EXERCISE REQUIREMENTS
Nothing but the lines below between the line holding "split; reflexivity." and the line holding "(dial 0%nat = Some", inclusive, should appear in the answer, each set down exactly.

======== RECORDS

(* ===== verification/Registration.v ===== *)
(** * Registration with the kubelet: [cmd/cpu-device-plugin/cpu-device-plugin.go], lines 57-67 and 250-286

    What a manager tells the kubelet: its options, its answer before a container starts, and
    the request that announces its resource.  [Register] connects through the dialer of
    [Dialer].  Outside the repository: gRPC ([Grpc]), which resolves the target and calls the
    dialer once for a request that does not wait; [net/url], and the kubelet.  They may answer
    each resource's registration differently. *)

From S2P Require Import Prelude GoStrings Cpuset Pools DevicePlugin Dialer.
From Stdlib Require Import Ascii.
Local Open Scope Z_scope.

Record RegisterRequest := mkRegisterRequest {
  Version : string;
  Endpoint : string;
  ResourceName : string
}.

Record DevicePluginOptions := mkOptions {
  PreStartRequired : bool;
  GetPreferredAllocationAvailable : bool
}.

Definition GetDevicePluginOptions : DevicePluginOptions := mkOptions true true.

(** The response has no fields. *)
Definition PreStartContainer (_ : list string) : res unit unit := Ok tt.

Record Grpc := {
  conn : Type;
  (** [grpc.NewClient] accepts a target *)
  NewClient : string -> bool;
  (** the address the resolver gives to the dialer *)
  resolved : string -> string;
  url_Parse : string -> option URL;
  (** attempts of [net.Dialer] for a resource: network, address, timeout, number *)
  attempt : string -> string -> string -> Z -> nat -> option conn;
  (** whether the kubelet takes a request on a connection *)
  kubelet_takes : conn -> RegisterRequest -> bool
}.

Inductive register_error := NotConnected | NotRegistered.

(** The context dialer of [Register]. *)
Definition register_dialer (g : Grpc) (resourceName addr : string) : res unit (option (conn g)) :=
  let '(network, endpoint) := ParseDialTarget (url_Parse g) addr in
  DialContext (attempt g resourceName network endpoint) (NewMyDialer tt []).

Section register.
Context `{CPUSetLib} `{Weighted}.

Definition register_request (cdm : cpuDeviceManager) (resourceName : string) : RegisterRequest :=
  mkRegisterRequest "v1beta1" (socketFile cdm) resourceName.

Definition Register (g : Grpc) (cdm : cpuDeviceManager) (kubeletEndpoint resourceName : string)
    : res register_error unit :=
  let target := "unix://" +:+ kubeletEndpoint in
  if negb (NewClient g target) then Err NotConnected
  else
    match register_dialer g resourceName (resolved g target) with
    | Ok (Some c) =>
        if kubelet_takes g c (register_request cdm resourceName) then Ok tt else Err NotRegistered
    | _ => Err NotRegistered
    end.

(** * Lemmas *)

(** Two attempts, a second each. *)
Lemma register_dialer_attempts g resourceName addr c :
  let '(network, endpoint) := ParseDialTarget (url_Parse g) addr in
  let dial := attempt g resourceName network endpoint second in
  register_dialer g resourceName addr = Ok (Some c) <->
    dial 0%nat = Some c \/ dial 0%nat = None /\ dial 1%nat = Some c.
Proof.
  unfold register_dialer. destruct (ParseDialTarget _ addr) as [network endpoint].
  unfold DialContext, NewMyDialer. simpl. change (Z.to_nat 2) with 2%nat. cbn [dial_loop].
  destruct (attempt g _ _ _ _ 0) as [c0|]; [naive_solver|].
  destruct (attempt g _ _ _ _ 1) as [c1|]; naive_solver.
Qed.

Lemma Register_socket g cdm cdm' kubeletEndpoint resourceName : socketFile cdm = socketFile cdm' ->
  Register g cdm kubeletEndpoint resourceName = Register g cdm' kubeletEndpoint resourceName.
Proof. intros Heq. unfold Register, register_request. by rewrite Heq. Qed.

Lemma Register_Ok g cdm kubeletEndpoint resourceName :
  Register g cdm kubeletEndpoint resourceName = Ok tt <->
  NewClient g ("unix://" +:+ kubeletEndpoint) = true /\ exists c,
    register_dialer g resourceName (resolved g ("unix://" +:+ kubeletEndpoint)) = Ok (Some c) /\
    kubelet_takes g c (register_request cdm resourceName) = true.
Proof.
  unfold Register. destruct (NewClient g _); simpl; [|naive_solver].
  destruct (register_dialer _ _ _) as [[c|]|e|q]; [|naive_solver..].
  destruct (kubelet_takes g c _) eqn:Hk; split; [eauto|done|done|].
  intros (_ & c' & [= <-] & Hk'). congruence.
Qed.

(** A path with a scheme goes to the URL parser. *)
Lemma dial_target_unix parse path : parse ("unix:///" +:+ path) = Some (mkURL "unix" "" ("/" +:+ path)) ->
  ParseDialTarget parse ("unix:///" +:+ path) = ("unix", "/" +:+ path).
Proof.
  intros Hp. unfold ParseDialTarget. rewrite Hp.
  assert (Index ("unix:///" +:+ path) ":" = 4 /\ Index ("unix:///" +:+ path) ":/" = 4) as [-> ->]; [|done].
  split; reflexivity.
Qed.
End register.

(** * Properties *)

(** A registration succeeds exactly if gRPC takes the target, one of two attempts of a second
    each reaches the Unix socket of the kubelet, and the kubelet takes the request, which
    carries the version of the API, the socket of the manager and the resource. *)
Theorem Register_announces `{CPUSetLib} `{Weighted} g cdm path resourceName :
  let target := "unix:///" +:+ path in
  let dial := attempt g resourceName "unix" ("/" +:+ path) second in
  resolved g target = target -> url_Parse g target = Some (mkURL "unix" "" ("/" +:+ path)) ->
  Register g cdm ("/" +:+ path) resourceName = Ok tt <->
    NewClient g target = true /\ exists c,
      (dial 0%nat = Some c \/ dial 0%nat = None /\ dial 1%nat = Some c) /\
      kubelet_takes g c (mkRegisterRequest "v1beta1" (socketFile cdm) resourceName) = true.
Proof.
  intros target dial Hres Hparse. rewrite Register_Ok.
  change ("unix://" +:+ ("/" +:+ path)) with target. rewrite Hres.
  assert (forall c, register_dialer g resourceName target = Ok (Some c) <->
    dial 0%nat = Some c \/ dial 0%nat = None /\ dial 1%nat = Some c) as Hdial.
  { intros c. pose proof (register_dialer_attempts g resourceName ("unix:///" +:+ path) c) as Ha.
    by rewrite (dial_target_unix _ _ Hparse) in Ha. }
  split; intros [Hnew (c & Hc & Hk)]; (split; [done|]); exists c; (split; [by apply Hdial|done]).
Qed.

(** ** Witness *)

Module registration_example.
Definition kubelet_sock : string := "/var/lib/kubelet/device-plugins/kubelet.sock".

(** The kubelet's socket answers the second attempt; the kubelet takes what [takes] says. *)
Definition grpc (takes : string -> bool) : Grpc := {|
  conn := string * string;
  NewClient := fun _ => true;
  resolved := id;
  url_Parse := fun u => if decide (u = "unix://" +:+ kubelet_sock)
    then Some (mkURL "unix" "" kubelet_sock) else None;
  attempt := fun _ network address _ i => match i with O => None | S _ => Some (network, address) end;
  kubelet_takes := fun c r => bool_decide (c = ("unix", kubelet_sock)) && takes (ResourceName r)
|}.
End registration_example.

Section witnesses.
#[local] Existing Instance list_cpuset.lib.
#[local] Existing Instance plugin_example.weighted.
Import registration_example.

Lemma Register_announces_witness cdm :
  Register (grpc (fun _ => true)) cdm kubelet_sock "bonc.k8s.io/exclusive_a" = Ok tt.
Proof.
  apply (Register_announces (grpc (fun _ => true)) cdm "var/lib/kubelet/device-plugins/kubelet.sock"
    "bonc.k8s.io/exclusive_a"); [reflexivity|vm_compute; reflexivity|].
  split; [reflexivity|]. exists ("unix", kubelet_sock).
  split; [right; split; reflexivity|vm_compute; reflexivity].
Defined.
End witnesses.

================

RESPONSE FOR THIS EXERCISE
  split; reflexivity.
Qed.
End register.

(** * Properties *)

(** A registration succeeds exactly if gRPC takes the target, one of two attempts of a second
    each reaches the Unix socket of the kubelet, and the kubelet takes the request, which
    carries the version of the API, the socket of the manager and the resource. *)
Theorem Register_announces `{CPUSetLib} `{Weighted} g cdm path resourceName :
  let target := "unix:///" +:+ path in
  let dial := attempt g resourceName "unix" ("/" +:+ path) second in
  resolved g target = target -> url_Parse g target = Some (mkURL "unix" "" ("/" +:+ path)) ->
  Register g cdm ("/" +:+ path) resourceName = Ok tt <->
    NewClient g target = true /\ exists c,
      (dial 0%nat = Some c \/ dial 0%nat = None /\ dial 1%nat = Some c) /\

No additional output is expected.